** Opening Data provided block **
(** [bump] keeps the keys ascending. *)
Lemma bump_ascending (key : Z) (h : list (Z * nat)) :
  ascending (map fst h) -> ascending (map fst (bump key h)).
Proof.
  induction h as [|[k c] rest IH]; intros Hasc; simpl.
  - split; [constructor | exact I].
  - destruct Hasc as [Hk Hrest]. simpl in Hk.
    destruct (key =? k)%Z eqn:E; [split; assumption|].
    destruct (key <? k)%Z eqn:L.
    + apply Z.ltb_lt in L. simpl. split; [|split; assumption].
      constructor; [exact L|].
      eapply Forall_impl; [exact Hk|]. simpl. intros k' Hk'. lia.
    + apply Z.eqb_neq in E. apply Z.ltb_ge in L. simpl.
      split; [|apply IH; exact Hrest].
      apply bump_keys_from; [lia | exact Hk].
Qed.

Lemma countOf_absent (key : Z) (h : list (Z * nat)) :
  Forall (fun k => (key < k)%Z) (map fst h) -> countOf key h = 0%nat.
Proof.
  induction h as [|[k c] rest IH]; intros Hh; [reflexivity|].
  inversion Hh as [|? ? Hk Hrest]; subst. simpl in Hk |- *.
  replace (key =? k)%Z with false by (symmetry; apply Z.eqb_neq; lia).
  apply IH. exact Hrest.
Qed.

(** [bump] adds one to the count of [key] and leaves the others. *)
Lemma countOf_bump (key k : Z) (h : list (Z * nat)) :
  ascending (map fst h) ->
  countOf k (bump key h) =
    if (k =? key)%Z then S (countOf k h) else countOf k h.
Proof.
  induction h as [|[k0 c] rest IH]; intros Hasc; simpl.
  - destruct (k =? key)%Z; reflexivity.
  - destruct Hasc as [Hk0 Hrest]. simpl in Hk0.
    destruct (key =? k0)%Z eqn:E.
    + apply Z.eqb_eq in E. subst k0. simpl.
      destruct (k =? key)%Z; reflexivity.
    + destruct (key <? k0)%Z eqn:L.
      * apply Z.ltb_lt in L. simpl.
        destruct (k =? key)%Z eqn:Ek; [|reflexivity].
        apply Z.eqb_eq in Ek. subst k. rewrite E.
        rewrite countOf_absent; [reflexivity|].
        eapply Forall_impl; [exact Hk0|]. simpl. intros k' Hk'. lia.
      * simpl. destruct (k =? k0)%Z eqn:Ek0.
        -- apply Z.eqb_eq in Ek0. subst k0. rewrite Z.eqb_sym, E. reflexivity.
        -- apply IH. exact Hrest.
Qed.

Lemma bump_counts_pos (key : Z) (h : list (Z * nat)) :
  Forall (fun e => (1 <= snd e)%nat) h ->
  Forall (fun e => (1 <= snd e)%nat) (bump key h).
Proof.
  induction h as [|[k c] rest IH]; intros Hh; simpl.
  - constructor; [simpl; lia | constructor].
  - inversion Hh as [|? ? Hc Hrest]; subst. simpl in Hc.
    destruct (key =? k)%Z; [constructor; [simpl; lia | exact Hrest]|].
    destruct (key <? k)%Z.
    + constructor; [simpl; lia | exact Hh].
    + constructor; [exact Hc | apply IH; exact Hrest].
Qed.

(** The histogram as built from the left, generalised over its start. *)
Lemma histogram_from (ivs : list Z) : forall h : list (Z * nat),
  ascending (map fst h) -> Forall (fun e => (1 <= snd e)%nat) h ->
  let h' := fold_left (fun h iv => bump (bucket iv) h) ivs h in
  ascending (map fst h') /\ Forall (fun e => (1 <= snd e)%nat) h' /\
  forall k, countOf k h' = (countOf k h + occurrences k ivs)%nat.
Proof.
  induction ivs as [|iv rest IH]; intros h Hasc Hpos; simpl.
  - split; [exact Hasc|]. split; [exact Hpos|]. intros k. unfold occurrences. simpl. lia.
  - destruct (IH (bump (bucket iv) h) (bump_ascending _ _ Hasc) (bump_counts_pos _ _ Hpos))
      as (Ha & Hp & Hc).
    split; [exact Ha|]. split; [exact Hp|].
    intros k. rewrite Hc, (countOf_bump _ _ _ Hasc). unfold occurrences.
    rewrite filter_cons.
    destruct (decide (bucket iv = k)) as [Heq|Hne].
    + subst k. rewrite Z.eqb_refl. simpl. lia.
    + replace (k =? bucket iv)%Z with false by (symmetry; apply Z.eqb_neq; congruence).
      lia.
Qed.

(** X4.  The histogram lists its buckets in strictly ascending
    order, every listed bucket has a count of at least 1, and the count of a
    bucket is the number of intervals that round to it. *)
Theorem histogram_counts (ivs : list Z) :
  ascending (map fst (histogram ivs)) /\
  Forall (fun e => (1 <= snd e)%nat) (histogram ivs) /\
  forall k, countOf k (histogram ivs) = occurrences k ivs.
Proof.
  destruct (histogram_from ivs [] I (Forall_nil_2 _)) as (Ha & Hp & Hc).
  split; [exact Ha|]. split; [exact Hp|]. intros k. rewrite Hc. reflexivity.
Qed.

(** X5.  An interval is rounded to a multiple of 500 samples at most
    250 samples away from it. *)
Theorem bucket_nearest (iv : Z) :
  (exists m : Z, bucket iv = m * 500)%Z /\ (Z.abs (bucket iv - iv) <= 250)%Z.
Proof.
  unfold bucket. split; [eexists; reflexivity|].
  destruct (round_nearest (inject_Z iv / 500)) as [Hlo Hhi].
  set (m := JsNum.round (inject_Z iv / 500)) in *.
  assert (Hiv : inject_Z iv / 500 * 500 == inject_Z iv) by field.
  assert (H1 : inject_Z (m * 500 - iv) <= inject_Z 250).
  { unfold Zminus. rewrite inject_Z_plus, inject_Z_mult, inject_Z_opp.
    change (inject_Z 500) with 500. change (inject_Z 250) with 250. lra. }
  assert (H2 : inject_Z (-250) <= inject_Z (m * 500 - iv)).
  { unfold Zminus. rewrite inject_Z_plus, inject_Z_mult, inject_Z_opp.
    change (inject_Z 500) with 500. change (inject_Z (-250)) with (-250). lra. }
  rewrite <- Zle_Qle in H1, H2. lia.
Qed.

Lemma ascending_app (l1 l2 : list Z) :
  ascending (l1 ++ l2) ->
  forall a b, In a l1 -> In b l2 -> (a < b)%Z.
Proof.
  induction l1 as [|x l1 IH]; intros Hasc a b Ha Hb; [destruct Ha|].
  destruct Hasc as [Hx Hrest]. destruct Ha as [<-|Ha].
  - rewrite Forall_forall in Hx. apply Hx.
    apply list_elem_of_In. apply in_or_app. right. exact Hb.
  - apply (IH Hrest a b Ha Hb).
Qed.

Lemma countOf_In (h : list (Z * nat)) (k : Z) (c : nat) :
  ascending (map fst h) -> In (k, c) h -> countOf k h = c.
Proof.
  induction h as [|[k0 c0] rest IH]; intros Hasc Hin; [destruct Hin|].
  destruct Hasc as [Hk0 Hrest]. simpl in Hk0. simpl.
  destruct Hin as [[= -> ->]|Hin].
  - rewrite Z.eqb_refl. reflexivity.
  - replace (k =? k0)%Z with false; [apply IH; assumption|].
    symmetry. apply Z.eqb_neq.
    rewrite Forall_forall in Hk0.
    assert (k0 < k)%Z; [|lia].
    apply Hk0. apply list_elem_of_In. apply (in_map fst rest (k, c)). exact Hin.
Qed.

Lemma countOf_pos_In (h : list (Z * nat)) (k : Z) :
  (1 <= countOf k h)%nat -> In (k, countOf k h) h.
Proof.
  induction h as [|[k0 c0] rest IH]; simpl; [lia|].
  destruct (k =? k0)%Z eqn:E.
  - apply Z.eqb_eq in E. subst k0. intros _. left. reflexivity.
  - intros Hpos. right. apply IH. exact Hpos.
Qed.

Lemma dominant_fold (h : list (Z * nat)) : forall (pre : list (Z * nat)) (acc : nat * Z),
  ascending (map fst (pre ++ h)) ->
  Forall (fun e => (1 <= snd e)%nat) (pre ++ h) ->
  scanned pre acc -> scanned (pre ++ h) (fold_left dominantStep h acc).
Proof.
  induction h as [|[k c] rest IH]; intros pre acc Hasc Hpos Hinv.
  - rewrite app_nil_r. exact Hinv.
  - simpl fold_left.
    replace (pre ++ (k, c) :: rest) with ((pre ++ [(k, c)]) ++ rest) in *
      by (rewrite <- app_assoc; reflexivity).
    apply IH; [exact Hasc | exact Hpos|].
    assert (Hc : (1 <= c)%nat).
    { rewrite Forall_forall in Hpos. apply (Hpos (k, c)).
      apply list_elem_of_In. apply in_or_app. left. apply in_or_app. right. left.
      reflexivity. }
    assert (Hbefore : forall k' c', In (k', c') pre -> (k' < k)%Z).
    { intros k' c' Hin. rewrite <- app_assoc, map_app in Hasc.
      apply (ascending_app _ _ Hasc k' k).
      - apply (in_map fst pre (k', c')). exact Hin.
      - left. reflexivity. }
    right. unfold dominantStep. simpl snd. simpl fst.
    destruct Hinv as [[-> ->]|[Hin Hmax]].
    + cbn [fst snd].
      replace (0 <? c)%nat with true by (symmetry; apply Nat.ltb_lt; lia).
      simpl. split; [left; reflexivity|].
      intros k' c' [[= <- <-]|[]]. split; [lia | intros _; lia].
    + destruct acc as [mc bk]. simpl in *.
      destruct (mc <? c)%nat eqn:E; simpl.
      * apply Nat.ltb_lt in E. split; [apply in_or_app; right; left; reflexivity|].
        intros k' c' Hin'. apply in_app_or in Hin' as [Hin'|[[= <- <-]|[]]].
        -- destruct (Hmax k' c' Hin') as [Hle _]. split; [lia | intros ->; lia].
        -- split; [lia | intros _; lia].
      * apply Nat.ltb_ge in E. split; [apply in_or_app; left; exact Hin|].
        intros k' c' Hin'. apply in_app_or in Hin' as [Hin'|[[= <- <-]|[]]].
        -- apply Hmax. exact Hin'.
        -- split; [exact E|]. intros _.
           specialize (Hbefore bk mc Hin). lia.
Qed.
** Closing Data provided block **
* [How to complete this task]
Take the entries above and copy them exactly from the first line through the line with "inversion Hh as [|? ? Hk"; leave out every line after it.

* [Response]
(** [bump] keeps the keys ascending. *)
Lemma bump_ascending (key : Z) (h : list (Z * nat)) :
  ascending (map fst h) -> ascending (map fst (bump key h)).
Proof.
  induction h as [|[k c] rest IH]; intros Hasc; simpl.
  - split; [constructor | exact I].
  - destruct Hasc as [Hk Hrest]. simpl in Hk.
    destruct (key =? k)%Z eqn:E; [split; assumption|].
    destruct (key <? k)%Z eqn:L.
    + apply Z.ltb_lt in L. simpl. split; [|split; assumption].
      constructor; [exact L|].
      eapply Forall_impl; [exact Hk|]. simpl. intros k' Hk'. lia.
    + apply Z.eqb_neq in E. apply Z.ltb_ge in L. simpl.
      split; [|apply IH; exact Hrest].
      apply bump_keys_from; [lia | exact Hk].
Qed.

Lemma countOf_absent (key : Z) (h : list (Z * nat)) :
  Forall (fun k => (key < k)%Z) (map fst h) -> countOf key h = 0%nat.
Proof.
  induction h as [|[k c] rest IH]; intros Hh; [reflexivity|].
  inversion Hh as [|? ? Hk Hrest]; subst. simpl in Hk |- *.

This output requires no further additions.